An illustration is provided in Figure Search for optimum \theta with binary search..

Search for optimum $$\theta$$ with binary search.

Using these ideas, we can get the optimal value of the $$k$$-center problem by the following binary search method.

In Table Solution and runtimes for a random instance. we provide some numbers, for having just an idea of the order of magnitude of the computational times involved in these problems. They concern an instance with 200 vertices randomly distributed in the plane and $$k=5$$.
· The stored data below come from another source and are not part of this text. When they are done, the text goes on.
(* ===== verification/MrTest.v ===== *)
(** * The MapReduce tests (mr/util.go, mrapps/jobcount.go, mtiming.go, rtiming.go)

    A test compares what the workers wrote with what mrsequential wrote, with the
    programs find, sort and cmp, which are the class [Cmds] with the laws of their
    manuals.  The applications jobcount, mtiming and rtiming measure the workers
    through files: jobcount leaves one file per call of Map, and nparallel counts the
    workers that are running now; the latter is a step relation, because it is about
    processes that run at the same time.

    A file is its path and contents.  White space is that of ASCII. *)

From Stdlib Require Import Ascii.
From stdpp Require Import pretty.
From S2P Require Import Prelude MapReduce Daemon.
Import MapReduce.

Module MrTest.

(** ** Strings *)

Definition nl : ascii := Ascii.ascii_of_nat 10.
Definition is_space (c : ascii) : bool :=
  let n := Ascii.nat_of_ascii c in
  ((9 <=? n) && (n <=? 13))%nat || (n =? 32)%nat.

(** strings.TrimSpace, strings.Split(s, "\n"), strings.HasPrefix *)
Fixpoint trim_left (s : list ascii) : list ascii :=
  match s with c :: s' => if is_space c then trim_left s' else s | [] => [] end.
Definition TrimSpace (s : list ascii) : list ascii := rev (trim_left (rev (trim_left s))).
Fixpoint Split (s : list ascii) : list (list ascii) :=
  match s with
  | [] => [[]]
  | c :: s =>
      if decide (c = nl) then [] :: Split s
      else match Split s with w :: ws => (c :: w) :: ws | [] => [[c]] end
  end.
Definition HasPrefix (p s : string) : bool := String.prefix p s.
Definition chars (s : string) : list ascii := String.list_ascii_of_string s.
Definition text (l : list ascii) : string := String.string_of_list_ascii l.

(** The lines of a text: what is before a newline, and the rest if it is not empty. *)
Definition unlines (ls : list (list ascii)) : list ascii := ls ≫= λ l, l ++ [nl].
Definition lines (s : list ascii) : list (list ascii) :=
  let ls := Split s in match reverse ls with [] :: r => reverse r | _ => ls end.

(** ** mr/util.go *)

(** The files that a test sees, by path. *)
Abbreviation files := (gmap string (list ascii)).

(** The programs that the tests run: the standard output of [sort f1 ... fn] for the
    contents of the files and of [find dir -type f -name pat]; whether [cmp] exits
    with 0. *)
Class Cmds := {
  sort_cmd : list (list ascii) → list ascii;
  find_cmd : files → string → string → list ascii;
  cmp_cmd : list ascii → list ascii → bool;
  name_matches : string → string → string → bool       (** dir, pattern, path *)
}.
(** sort writes all the lines, and the same output for the same lines; find writes
    the paths that match, one per line and each once; cmp compares bytes. *)
Class CmdLaws `{Cmds} := {
  sort_lines fs : lines (sort_cmd fs) ≡ₚ fs ≫= lines;
  sort_det fs fs' : fs ≫= lines ≡ₚ fs' ≫= lines → sort_cmd fs = sort_cmd fs';
  find_lists fs dir pat : ∃ ps, ps ≡ₚ filter (λ p, name_matches dir pat p = true) (elements (dom fs)) ∧
    find_cmd fs dir pat = unlines (chars <$> ps);
  cmp_eq a b : cmp_cmd a b = true ↔ a = b
}.

Section util.
Context `{Cmds} (tmp : string).

Definition in_tmp (f : string) : string := tmp +:+ "/" +:+ f.

Definition findFiles (dir s : string) (fs : files) : list string :=
  let s1 := TrimSpace (find_cmd fs dir s) in
  if decide (s1 = []) then [] else text <$> Split s1.

(** filepath.Join("..", f) for the paths "../..." that findFiles returns *)
Definition findFilesPre (dir s pre : string) (fs : files) : list string :=
  (λ f, "../" +:+ f) <$> findFiles dir s fs.

Definition read_all (ps : list string) (fs : files) : res (list (list ascii)) :=
  res_fold (λ acc p, match fs !! p with Some c => Ret (acc ++ [c]) | None => Stop LogFatal end) [] ps.

(** mergeOutput: sort fails on a file that is not there. *)
Definition mergeOutput (out : string) (fs : files) : res files :=
  let ps := findFiles tmp "mr-out-[0-9]" fs in
  if decide (length ps < 1)%nat then Stop LogFatal
  else
    let* cs := read_all ps (<[in_tmp out := []]> fs) in
    Ret (<[in_tmp out := sort_cmd cs]> fs).

(** What mrsequential writes to mr-out-0, fmt.Fprintf(ofile, "%v %v\n", ...). *)
Definition print_output (out : list (string * string)) : list ascii :=
  out ≫= λ x, chars x.1 ++ [" "%char] ++ chars x.2 ++ [nl].

(** mkCorrectOutput; [seq] is how mrsequential ended. *)
Definition mkCorrectOutput (seq : res (list (string * string))) (out : string) (fs : files) : res files :=
  match seq with
  | Stop _ => Stop LogFatal
  | Ret o =>
      let fs := <[in_tmp "mr-out-0" := print_output o]> fs in
      let fs := <[in_tmp out := []]> fs in
      let* cs := read_all [in_tmp "mr-out-0"] fs in
      Ret (delete (in_tmp "mr-out-0") (<[in_tmp out := sort_cmd cs]> fs))
  end.

Definition runCmp (f1 f2 : string) (fs : files) : res () :=
  match fs !! in_tmp f1, fs !! in_tmp f2 with
  | Some a, Some b => if cmp_cmd a b then Ret tt else Stop FailNow
  | _, _ => Stop FailNow
  end.

(** countPattern, for a regular expression with [matches s] matches in [s]. *)
Definition countPatternFile (matches : list ascii → nat) (f : string) (fs : files) : res nat :=
  match fs !! f with Some c => Ret (matches c) | None => Stop LogFatal end.
Definition countPattern (matches : list ascii → nat) (ps : list string) (fs : files) : res nat :=
  res_fold (λ n f, let* k := countPatternFile matches f fs in Ret (n + k)%nat) 0%nat ps.

(** cleanup removes the files mr-*; errors of os.Remove are ignored. *)
Definition cleanup (fs : files) : files :=
  foldl (λ fs f, delete f fs) fs (findFiles tmp "mr-*" fs).
End util.

(** ** jobcount.go *)

(** [count] of every process, and the names in the directory. *)
Record jobs := MkJobs { count : gmap Z Z; dir : gset string }.

Definition job_file (me cnt : Z) : string :=
  "mr-worker-jobcount-" +:+ pretty me +:+ "-" +:+ pretty cnt.
(** Map in the process [me]. *)
Definition jobcount_Map (me : Z) (st : jobs) : list KeyValue * jobs :=
  let cnt := mget 0 (count st) me in
  ([KV "a" "x"], MkJobs (<[me := cnt + 1]> (count st)) ({[job_file me cnt]} ∪ dir st)).
Definition jobcount_Reduce (key : string) (values : list string) (st : jobs) : string :=
  pretty (foldl (λ n f, if HasPrefix "mr-worker-jobcount" f then n + 1 else n) 0 (elements (dir st))).

(** ** mtiming.go and rtiming.go *)

(** fmt.Sscanf with %d: white space, a sign, at least one digit, all the digits that
    follow; an int that overflows is an error, as is a newline before the number. *)
Fixpoint skip_space (s : string) : option string :=
  match s with
  | String c s' => if is_space c then if decide (c = nl) then None else skip_space s' else Some s
  | EmptyString => Some s
  end.
Fixpoint digits_prefix (acc : Z) (s : string) : Z :=
  match s with
  | String c s => match Daemon.digit c with Some d => digits_prefix (acc * 10 + d) s | None => acc end
  | EmptyString => acc
  end.
Definition scan_number (s : string) : option Z :=
  match s with
  | String c s' => match Daemon.digit c with Some d => Some (digits_prefix d s') | None => None end
  | EmptyString => None
  end.
Definition int_range (z : Z) : option Z := if decide (- two63 ≤ z < two63) then Some z else None.
Definition scan_d (s : string) : option Z :=
  match skip_space s with
  | Some (String c s' as s) =>
      if decide (c = "-"%char) then scan_number s' ≫= λ z, int_range (- z)
      else if decide (c = "+"%char) then scan_number s' ≫= int_range
      else scan_number s ≫= int_range
  | _ => None
  end.
Fixpoint strip_prefix (p s : string) : option string :=
  match p, s with
  | EmptyString, _ => Some s
  | String c p, String d s => if decide (c = d) then strip_prefix p s else None
  | String _ _, EmptyString => None
  end.

Section nparallel.
Context (phase : string).

Definition worker_file (pid : Z) : string := "mr-worker-" +:+ phase +:+ "-" +:+ pretty pid.
(** the pid that Sscanf(name, "mr-worker-<phase>-%d", &xpid) finds *)
Definition scan_pid (name : string) : option Z :=
  strip_prefix ("mr-worker-" +:+ phase +:+ "-") name ≫= scan_d.

(** Where a process is in nparallel; [seen] is ghost: the processes that were in
    nparallel when it read the directory. *)
Inductive npc :=
| NOut                                                   (** not in nparallel *)
| NWritten                                               (** its file is there *)
| NScan (names : list string) (ret : Z) (seen : gset Z)  (** the loop over the names *)
| NRet (ret : Z) (seen : gset Z)                         (** returned [ret] *)
| NPanic.                                                (** os.Remove failed *)

Record world := MkWorld { names_in : gset string; procs : gmap Z npc }.
Implicit Types w : world.

Definition in_phase (p : npc) : bool :=
  match p with NWritten | NScan _ _ _ => true | _ => false end.
Definition goto (pid : Z) (p : npc) w : world := MkWorld (names_in w) (<[pid := p]> (procs w)).
(** syscall.Kill(xpid, 0) finds a process *)
Definition alive (pid : Z) w : bool := bool_decide (is_Some (procs w !! pid)).
Definition running w : gset Z := dom (filter (λ x : Z * npc, in_phase x.2 = true) (procs w)).

(** The processes call nparallel any number of times, and die at any moment.
    Readdirnames returns all the names: there are at most a million. *)
Inductive nstep w : world → Prop :=
| n_write pid : procs w !! pid = Some NOut →
    nstep w (MkWorld ({[worker_file pid]} ∪ names_in w) (<[pid := NWritten]> (procs w)))
| n_read pid names : procs w !! pid = Some NWritten → names ≡ₚ elements (names_in w) →
    Z.of_nat (length names) ≤ 1000000 → nstep w (goto pid (NScan names 0 (running w)) w)
| n_scan pid name names ret seen : procs w !! pid = Some (NScan (name :: names) ret seen) →
    nstep w (goto pid (NScan names
      (match scan_pid name with
       | Some xpid => if alive xpid w then ret + 1 else ret
       | None => ret
       end) seen) w)
| n_remove pid ret seen : procs w !! pid = Some (NScan [] ret seen) →
    worker_file pid ∈ names_in w →
    nstep w (MkWorld (names_in w ∖ {[worker_file pid]}) (<[pid := NRet ret seen]> (procs w)))
| n_panic pid ret seen : procs w !! pid = Some (NScan [] ret seen) →
    worker_file pid ∉ names_in w → nstep w (goto pid NPanic w)
| n_again pid ret seen : procs w !! pid = Some (NRet ret seen) → nstep w (goto pid NOut w)
| n_die pid : is_Some (procs w !! pid) → nstep w (MkWorld (names_in w) (delete pid (procs w))).

(** No file of a worker is left from before. *)
Definition nstart w : Prop :=
  (∀ pid p, procs w !! pid = Some p → p = NOut ∧ 0 ≤ pid < two63) ∧
  (∀ name, name ∈ names_in w → scan_pid name = None).
End nparallel.

(** Map and Reduce around nparallel, which returned [n]; [ts] is the time printed
    with one decimal. *)
Definition mtiming_Map (pid n : Z) (ts : string) : list KeyValue :=
  [KV ("times-" +:+ pretty pid) ts; KV ("parallel-" +:+ pretty pid) (pretty n)].
Definition mtiming_Reduce (key : string) (values : list string) : string :=
  String.concat " " (sort_Strings values).
Definition rtiming_Map (filename contents : string) : list KeyValue :=
  (λ k, KV k "1") <$> ["a"; "b"; "c"; "d"; "e"; "f"; "g"; "h"; "i"; "j"].
Definition rtiming_Reduce (n : Z) (key : string) (values : list string) : string := pretty n.

End MrTest.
Solution and runtimes for a random instance.
max distance CPU time (s)
$$k$$-median 0.3854 3.5
$$k$$-center 0.3062 645.5
$$k$$-cover + binary search 0.3062 2.5

As we can see, $$k$$-cover within binary search method allows the computation of the $$k$$-center solution in a time comparable to that required for the $$k$$-median solution.

From a practical point of view, the $$k$$-center solution is usually preferable to that of $$k$$-median. Indeed, the longest time required for servicing a customer is frequently an important criterion to be considered by a company, and this may be prohibitively large on the $$k$$-median solution.